Work to complete
Scan the entries below for the word "discriminate", then copy each line that holds it.
########################################
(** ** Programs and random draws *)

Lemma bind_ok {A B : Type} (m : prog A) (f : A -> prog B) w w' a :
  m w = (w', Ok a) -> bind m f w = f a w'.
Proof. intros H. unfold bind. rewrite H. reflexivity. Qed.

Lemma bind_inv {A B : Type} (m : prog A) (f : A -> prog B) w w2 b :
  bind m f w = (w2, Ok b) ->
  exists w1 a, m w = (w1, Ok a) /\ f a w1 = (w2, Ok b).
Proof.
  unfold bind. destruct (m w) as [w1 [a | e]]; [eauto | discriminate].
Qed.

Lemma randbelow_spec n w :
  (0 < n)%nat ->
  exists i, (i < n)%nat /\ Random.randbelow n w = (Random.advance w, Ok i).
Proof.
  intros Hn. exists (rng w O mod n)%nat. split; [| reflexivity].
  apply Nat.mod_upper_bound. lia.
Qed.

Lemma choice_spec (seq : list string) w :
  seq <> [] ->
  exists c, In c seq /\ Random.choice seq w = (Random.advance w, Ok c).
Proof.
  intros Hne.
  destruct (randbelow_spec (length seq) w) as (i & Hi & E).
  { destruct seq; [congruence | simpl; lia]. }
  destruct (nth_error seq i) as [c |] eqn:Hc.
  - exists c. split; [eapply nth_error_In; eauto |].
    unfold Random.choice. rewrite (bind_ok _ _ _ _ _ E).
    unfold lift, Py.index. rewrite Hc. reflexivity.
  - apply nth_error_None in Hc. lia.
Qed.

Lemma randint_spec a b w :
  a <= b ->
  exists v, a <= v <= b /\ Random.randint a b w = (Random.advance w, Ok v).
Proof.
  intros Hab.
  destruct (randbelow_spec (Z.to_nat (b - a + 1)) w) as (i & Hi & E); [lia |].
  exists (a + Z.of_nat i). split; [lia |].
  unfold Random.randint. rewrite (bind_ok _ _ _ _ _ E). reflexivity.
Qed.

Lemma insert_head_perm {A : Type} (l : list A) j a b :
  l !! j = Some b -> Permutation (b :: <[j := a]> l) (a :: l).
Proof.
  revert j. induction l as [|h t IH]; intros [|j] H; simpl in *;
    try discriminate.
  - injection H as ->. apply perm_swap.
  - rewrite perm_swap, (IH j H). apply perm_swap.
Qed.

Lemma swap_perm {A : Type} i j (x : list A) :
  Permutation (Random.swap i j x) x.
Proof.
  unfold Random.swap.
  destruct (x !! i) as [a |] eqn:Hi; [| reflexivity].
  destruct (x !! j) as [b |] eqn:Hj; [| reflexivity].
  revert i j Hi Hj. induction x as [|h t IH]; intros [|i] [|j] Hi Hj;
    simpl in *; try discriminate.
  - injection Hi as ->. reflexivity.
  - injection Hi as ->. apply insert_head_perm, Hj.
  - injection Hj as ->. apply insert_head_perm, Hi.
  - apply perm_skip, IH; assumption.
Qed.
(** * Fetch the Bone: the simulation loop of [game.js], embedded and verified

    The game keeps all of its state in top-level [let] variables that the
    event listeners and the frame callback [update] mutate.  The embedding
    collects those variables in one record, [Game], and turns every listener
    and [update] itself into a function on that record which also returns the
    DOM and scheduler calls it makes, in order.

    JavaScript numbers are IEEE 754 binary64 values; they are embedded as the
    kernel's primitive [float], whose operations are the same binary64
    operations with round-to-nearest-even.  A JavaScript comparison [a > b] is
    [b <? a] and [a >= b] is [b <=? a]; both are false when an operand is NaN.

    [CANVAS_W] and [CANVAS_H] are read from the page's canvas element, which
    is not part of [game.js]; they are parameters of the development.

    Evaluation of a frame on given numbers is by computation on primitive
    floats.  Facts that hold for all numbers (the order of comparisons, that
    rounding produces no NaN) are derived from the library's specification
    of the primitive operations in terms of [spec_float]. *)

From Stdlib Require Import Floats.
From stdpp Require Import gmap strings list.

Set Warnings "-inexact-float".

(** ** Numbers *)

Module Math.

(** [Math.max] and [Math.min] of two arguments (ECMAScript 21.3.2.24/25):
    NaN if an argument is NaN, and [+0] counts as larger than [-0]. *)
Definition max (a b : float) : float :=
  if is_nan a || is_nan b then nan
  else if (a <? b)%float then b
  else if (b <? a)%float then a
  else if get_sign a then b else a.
########################################
Response to the task
  unfold bind. destruct (m w) as [w1 [a | e]]; [eauto | discriminate].
    try discriminate.
    simpl in *; try discriminate.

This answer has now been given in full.